Kavanagh was subsequently criticised as being overly propagandist, too conservative, soft on Trades Hall and not aggressive enough in seizing opportunities. However in 1927 Kavanagh was definitely on the left of the party. He continued to resist Comintern demands that the CPA campaign for ALP affiliation. In contrast Lance Sharkey, who later – following the Stalinised Comintern’s orders – denounced the ALP as “social fascist”, was in August 1927 on the right of the party, arguing for a stepped up campaign for ALP membership.
Unfortunately the space for further development of the CPA along revolutionary lines was soon closed off. The CPA had been less impacted by the Stalinist degeneration of the Comintern than many larger Communist parties because of Australia’s geographical isolation and the CPA’s relative insignificance. One reflection of this was the lack of any vociferous campaign in the pages of Workers Weekly in the mid- to late twenties against Leon Trotsky or the Left Opposition in the Russian CP. Indeed drawings of Lenin and Trotsky appeared together on the front page of Workers Weekly’s Russian Revolution anniversary issue of 6 November 1925. As late as 26 November 1926 Workers Weekly ran a favourable article on Trotsky’s book Towards Socialism or Capitalism. In 1927 and 1928 a few articles were run attacking Trotsky, but it is significant how few appear.
By the end of the 1920s Stalin was determined to mould all the far flung Communist parties into obedient servants of the interests of the Russian state rather than of the local working-class movements. From 1926 onwards the Comintern began to pay more attention to the CPA and there began to be a more regular flow of members to Moscow for training. They were subsequently to return, by and large, as hard-core Stalinists. The first task of these apparatchiks was to purge the communist movement of dedicated and honest revolutionaries like Kavanagh.
The Third Period “left” turn – proclaimed at the Sixth Comintern Congress in 1928 – ushered in a dramatic shift. Supporters of the new line in Australia, led by Lance Sharkey, Bert Moxon and JB Miles, began to demand the party aggressively oppose the ALP both in propaganda and electorally. Although Kavanagh was sympathetic to the Comintern’s new perspective, he sought to moderate its application in view of local circumstances, for which he was attacked as adhering to “Australian exceptionalism”.

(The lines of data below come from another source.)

(** C31: the initial stack of a program either reads back as what was asked for, from an
    8-byte aligned stack pointer and with no byte below it touched: the argument count, the
    argument and environment vectors with their strings, the auxiliary vector with 16 bytes
    of host entropy; or it is refused because a vector is too long, the host has no entropy
    or the stack is too small. *)
Theorem setup_stack_reads_back random_fill m stack size argv envp fdpic phdr phnum entry at_base :
  Forall is_text argv -> Forall is_text envp -> 512 <= stack -> 0 <= size -> stack + size <= 2 ^ 32 ->
  (forall bs, random_fill 16 = Some bs -> alen bs = 16) -> Forall (fun w => 0 <= w < 2 ^ 32) [phdr; phnum; entry; at_base] ->
  match lxp_setup_stack random_fill m stack size (Some argv) envp fdpic phdr phnum entry at_base with
  | (Some sp, m') =>
      let '(av, ev, aux) := entry_places fdpic sp (alen argv) (alen envp) in
      sp mod 8 = 0 /\ stack <= sp /\ confined (within sp (stack + size - sp)) m m' /\
      load32 m' sp = alen argv /\ (fdpic = false -> load32 m' (sp + 4) = av /\ load32 m' (sp + 8) = ev) /\
      vector_at m' av argv /\ vector_at m' ev envp /\
      exists random bs, words_at m' aux (auxv_of fdpic phdr phnum entry at_base random) /\
        random_fill 16 = Some bs /\ mem_read m' random 16 = map u8 bs
  | (None, _) =>
      alen argv > LXP_EXEC_MAXARGS \/ alen envp > LXP_EXEC_MAXENVS \/ random_fill 16 = None \/
      size < strings_size argv + strings_size envp + 16 + 4 * entry_words fdpic (alen argv) (alen envp) + 7
  end.
Proof.
  intros Ht Hte Hst Hsz Hhi Hrnd Haux. unfold lxp_setup_stack.
  pose proof (strings_size_nonneg argv) as N1. pose proof (strings_size_nonneg envp) as N2.
  assert (Hc : 0 <= alen argv /\ 0 <= alen envp) by (unfold alen; lia).
  destruct (Z.eqb_spec stack 0); [lia|]. cbn [orb]. rewrite !Z.gtb_ltb.
  destruct (Z.ltb_spec LXP_EXEC_MAXARGS (alen argv)); [left; lia|]. destruct (Z.ltb_spec LXP_EXEC_MAXENVS (alen envp)); [right; left; lia|].
  cbn [orb]. destruct (stack_strings random_fill m stack size argv envp) as [r m1] eqn:Es.
  pose proof (stack_strings_spec _ _ _ _ _ _ Ht Hte Hrnd _ _ Es) as G. destruct r as [[[a e] rd]|].
  2:{ destruct G as [G|G]; [|by right; right; left]. right. right. right. unfold entry_words. destruct fdpic; lia. }
  destruct G as (-> & -> & -> & Hr & C & B1 & B2 & bs & Eb & Hbs). cbv zeta.
  set (fuel := Z.to_nat _). assert (Hf : Z.of_nat fuel = strings_size argv + strings_size envp) by (unfold fuel; lia).
  destruct (if fdpic then _ else _) as [[sp|] m'] eqn:E.
  2:{ right. right. right. eapply entry_room; [..|exact E]; done. }
  assert (Hb : block_built stack size argv envp phdr phnum entry at_base fdpic m1 sp m').
  { destruct fdpic; [eapply stack_fdpic_built|eapply stack_flat_built]; try exact E; done. }
  unfold block_built in Hb. unfold entry_places in *. destruct Hb as (H8 & Hsp & Hend & C2 & Hac & Hfl & P1 & P2 & W).
  assert (Hw : 0 <= entry_words fdpic (alen argv) (alen envp)) by (unfold entry_words; destruct fdpic; lia).
  split_and!; try done.
  - eapply confined_trans; [eapply confined_mono; [|exact C]|eapply confined_mono; [|exact C2]]; unfold within; intros; lia.
  - eapply pointers_vector; [exact P1|]. eapply block_keep; [exact C2| |exact B1]. unfold within. intros. lia.
  - eapply pointers_vector; [exact P2|]. eapply block_keep; [exact C2| |exact B2]. unfold within. intros. lia.
  - eexists _, bs. split_and!; [exact W|done|]. rewrite <- Hbs. eapply confined_mem_read; [exact C2|]. unfold within. intros. lia.
Qed.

The dispute came to a head in late 1929 when the Opposition appealed to the Comintern Executive for support. The Comintern obliged, sending a lengthy letter denouncing Kavanagh’s leadership. It described the central executive’s opposition to running CPA candidates at the October federal election as “a glaring example of right deviation deserving the severest condemnation”.[47] Under pressure from both the Comintern and the internal opposition, Kavanagh and his supporters began to lose ground, and at the Ninth CPA Conference in December 1929, Sharkey, Moxon and Miles defeated Kavanagh and his allies. On the conclusion of the conference, the new leaders sent a telegram to Moscow reading: “Annual conference greets Comintern. Declares unswerving loyalty new line”.[48]

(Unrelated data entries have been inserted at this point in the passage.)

(* ===== verification/Image.v ===== *)
(** * Building a program image (src/run/lxp_image.c, the slot operations of src/lxp_run.c it
      ends in)

    The transaction initial launch and exec share: an image is loaded into a leased region
    and its process objects are built off-slot; publication moves them into the slot; the
    native task starts last.  Until then the transaction owns everything, and one abort
    gives it back.  The transaction's [prog] record is local to its preparation; the
    debugger's copy of the load addresses is left out. *)

From S2P Require Import Prelude Config Errno Path Proc Pool Fd Guest Wait Pipe Arena Process Runtime Event Region Lifecycle.
From S2P Require Import Signal SysSignal Child SignalRoute Exit Console Blocked Fork.
From S2P Require Import Loader Bootstrap.
Local Open Scope Z_scope.

Definition LXP_PROG_REGION_SIZE : Z := 0x40000.
Definition LXP_PROG_ARENA_SIZE : Z := 0x18000.
Definition LXP_EXEC_ARGBUF : Z := 3072.
Definition LXP_EXEC_ENVBUF : Z := 1024.

(** The captured vectors of an execve (include/lxp/lxp_exec.h): offsets into byte buffers. *)
Record lxp_exec_capture := mk_capture {
  ec_argc : Z; ec_argv : list Z; ec_argv_buf : list Z; ec_envc : Z; ec_env : list Z; ec_env_buf : list Z;
}.
Definition capture_zero : lxp_exec_capture :=
  mk_capture 0 (replicate (Z.to_nat LXP_EXEC_MAXARGS) 0) (replicate (Z.to_nat LXP_EXEC_ARGBUF) 0)
    0 (replicate (Z.to_nat LXP_EXEC_MAXENVS) 0) (replicate (Z.to_nat LXP_EXEC_ENVBUF) 0).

The new leadership quickly sought to crush Kavanagh and his supporters who continued to dominate the Sydney district, the party’s largest. In April 1930, Comintern emissary (later revealed as an FBI agent) Herbert Moore arrived from the US and took control, transforming the CPA leadership, program and constitution.[49] Moore initiated the “social fascist” line with gusto. Kavanagh was forced out of the party. He was readmitted in 1931 and then expelled again three years later for Trotskyist sympathies.[50] Moore then turned on Moxon. Moxon had suited Moscow’s needs in deposing Kavanagh but, as someone with some independence of mind, the Comintern regarded him as unsuitable for their purposes. Stalin was not looking for leftists as such, only those who would unquestioningly do his bidding. By 1932 a hardened team of cynical bureaucrats had been installed who were to run the CPA for decades to come.

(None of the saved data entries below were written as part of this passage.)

(** The abort, behind the commit: its three parts. *)
Lemma abort_unfold t c b error reason :
  et_terminal t = false -> before_commit (et_phase t) = false -> et_phase t <> EXEC_TXN_ABORTED -> et_phase t <> EXEC_TXN_FINISHED ->
  lxp_exec_txn_abort ops xops t c b error reason =
  match abort_contain ops t c with
  | (None, c) => (c, b)
  | (Some t, c) => let '(ok, c, b) := abort_image ops t c b in if negb ok then (c, b) else abort_finish t c b reason
  end.
Proof.
  intros Ht Hb H1 H2. unfold lxp_exec_txn_abort. rewrite Ht, Hb, !bool_decide_eq_false_2 by done. cbn [orb].
  assert (Hid : forall r c1, abort_contain ops t c = (Some r, c1) -> ei_slot (et_id r) = ei_slot (et_id t)).
  { intros r c1. unfold abort_contain, exec_reassign, exec_txn_detach_old. repeat case_match; naive_solver. }
  destruct (abort_contain ops t c) as [[r|] c1] eqn:Ec; [|done].
  destruct (abort_image ops r c1 b) as [[ok c2] b2]. destruct (negb ok); [done|]. unfold abort_finish.
  by rewrite (Hid r c1 eq_refl).
Qed.

(** The bare region of a transaction without an image. *)
Lemma abort_bare c0 x t c b :
  slot_in x = true -> et_image t = None -> held c0 x [et_saved t] c -> vacant c0 x c ->
  let '(ok, c', b') := abort_image ops t c b in ok = true /\ held c0 x [et_saved t] c' /\ vacant c0 x c'.
Proof.
  intros Hx Hi Hh Hv. unfold abort_image. rewrite Hi. destruct (_ && _); [|done]. split; [done|].
  pose proof (calm_release (c_rt c) (et_region t) (et_new_ref t)) as Hc. split.
  - by apply (held_calm c0 x _ c).
  - by eapply vacant_calm; [| |exact Hc].
Qed.
(** C30: Whenever execve accepts a guest's argument vector, the captured vector reads back exactly as
    the strings the vector points to, in order and up to its first null pointer; and when the
    program is a script and the rewrite is accepted, the capture then reads back as the
    interpreter, its optional argument and the script's path followed by the guest's arguments
    from the second on, with the environment's capture untouched. *)
Theorem exec_vectors_exact (G : genv) (m : mem) (p uvec : Z) (cap : lxp_exec_capture) vec buf argc used
    (Hne : uvec <> 0) (Hsz : alen (ec_argv_buf cap) = LXP_EXEC_ARGBUF)
    (Hcopy : exec_copy_vec G m p uvec LXP_EXEC_MAXARGS LXP_EXEC_ARGBUF (ec_argv_buf cap) = inr (vec, buf, argc, used)) :
  let argv := lxp_capture_vec buf vec argc in
  (alen argv = argc /\ guest_entry m uvec argc = 0 /\
   forall j, 0 <= j < argc -> guest_entry m uvec j <> 0 /\ guest_string m (guest_entry m uvec j) (aget [] argv j)) /\
  forall interp iarg have script cap' argc', is_text interp -> is_text iarg -> is_text script ->
    exec_rewrite_script_argv (mk_capture (ec_argc cap) vec buf (ec_envc cap) (ec_env cap) (ec_env_buf cap)) argc used
      interp iarg have script = inr (cap', argc') ->
    lxp_capture_vec (ec_argv_buf cap') (ec_argv cap') argc' = script_prefix interp iarg have script ++ drop 1 argv /\
    ec_env cap' = ec_env cap /\ ec_env_buf cap' = ec_env_buf cap /\ ec_envc cap' = ec_envc cap.
Proof.
  unfold exec_copy_vec in Hcopy. destruct (Z.eqb_spec uvec 0); [done|].
  assert (Hvl : alen (replicate (Z.to_nat LXP_EXEC_MAXARGS) LXP_EXEC_OFF_NONE) = LXP_EXEC_MAXARGS) by done.
  destruct (copy_vec_sound G m p _ _ _ _ _ _ _ [] _ _ _ _ Hcopy (packed_nil _ _) eq_refl Hvl Hsz ltac:(done))
    as (argv & Hp & -> & -> & Hv & Hb & Hz & Hs). cbn [app] in *.
  rewrite (capture_vec_packed _ _ _ Hp). cbn zeta. split; [done|].
  intros interp iarg have script cap' argc' Hi Ha Hsc Hr.
  destruct (rewrite_packed (mk_capture (ec_argc cap) vec buf (ec_envc cap) (ec_env cap) (ec_env_buf cap)) argv _ _ _ _ _ _ _ Hp eq_refl Hv Hb Hi Ha Hsc Hr) as (Hp' & -> & Henv).
  split; [by apply capture_vec_packed|done].
Qed.

(** Two arguments "a" and "b" of a script "/s" whose interpreter is "/i". *)
Definition demo_vec_mem (a : Z) : Z :=
  aget 0 [16; 16; 0; 0; 18; 16; 0; 0; 0; 0; 0; 0; 0; 0; 0; 0; 97; 0; 98; 0] (a - 4096).

Lemma exec_vectors_exact_witness :
  exists vec buf cap' argc', exec_copy_vec demo_genv demo_vec_mem 0 4096 LXP_EXEC_MAXARGS LXP_EXEC_ARGBUF (ec_argv_buf capture_zero) = inr (vec, buf, 2, 4) /\
    lxp_capture_vec buf vec 2 = [[97]; [98]] /\
    exec_rewrite_script_argv (mk_capture 0 vec buf 0 (ec_env capture_zero) (ec_env_buf capture_zero)) 2 4 [47; 105] [] false [47; 115] = inr (cap', argc') /\
    lxp_capture_vec (ec_argv_buf cap') (ec_argv cap') argc' = [[47; 105]; [47; 115]; [98]].
Proof.
  assert (Hc : exists vec buf, exec_copy_vec demo_genv demo_vec_mem 0 4096 LXP_EXEC_MAXARGS LXP_EXEC_ARGBUF (ec_argv_buf capture_zero) = inr (vec, buf, 2, 4) /\
    lxp_capture_vec buf vec 2 = [[97]; [98]] /\
    match exec_rewrite_script_argv (mk_capture 0 vec buf 0 (ec_env capture_zero) (ec_env_buf capture_zero)) 2 4 [47; 105] [] false [47; 115] with
    | inr _ => True | inl _ => False end).
  { do 2 eexists. split; [vm_compute; reflexivity|]. split; vm_compute; reflexivity || exact I. }
  destruct Hc as (vec & buf & Hc & Hv & Hr). destruct (exec_rewrite_script_argv _ _ _ _ _ _ _) as [|[cap' argc']] eqn:E; [done|].
  destruct (exec_vectors_exact demo_genv demo_vec_mem 0 4096 capture_zero vec buf 2 4 ltac:(lia) eq_refl Hc) as (_ & H).
  exists vec, buf, cap', argc'. split; [exact Hc|]. split; [exact Hv|]. split; [exact E|].
  destruct (H [47; 105] [] false [47; 115] cap' argc' ltac:(repeat constructor; lia) ltac:(constructor) ltac:(repeat constructor; lia) E) as (-> & _). by rewrite Hv.
Defined.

After the Tenth Party Congress in 1931, only two more were held in the rest of the decade; stage-managed exercises with no genuine debate allowed. In the name of “democratic centralism”, the CPA established a new monolithism. Moore introduced the practice of “self-criticism”, which required critics of the leadership to abase themselves in order to win the forgiveness of their comrades. This became standard practice for anyone who dared to dissent, chilling the space for critical thinking.[51] The result, Stuart Macintyre writes, was that “an organisation that had once allowed vigorous debate and open discussion of differences was reconstituted as a conventicle of rigid conformity”.[52] That was the end of the CPA as a revolutionary force in the workers’ movement. A new party genuinely dedicated to the task of working-class liberation was going to have to be rebuilt.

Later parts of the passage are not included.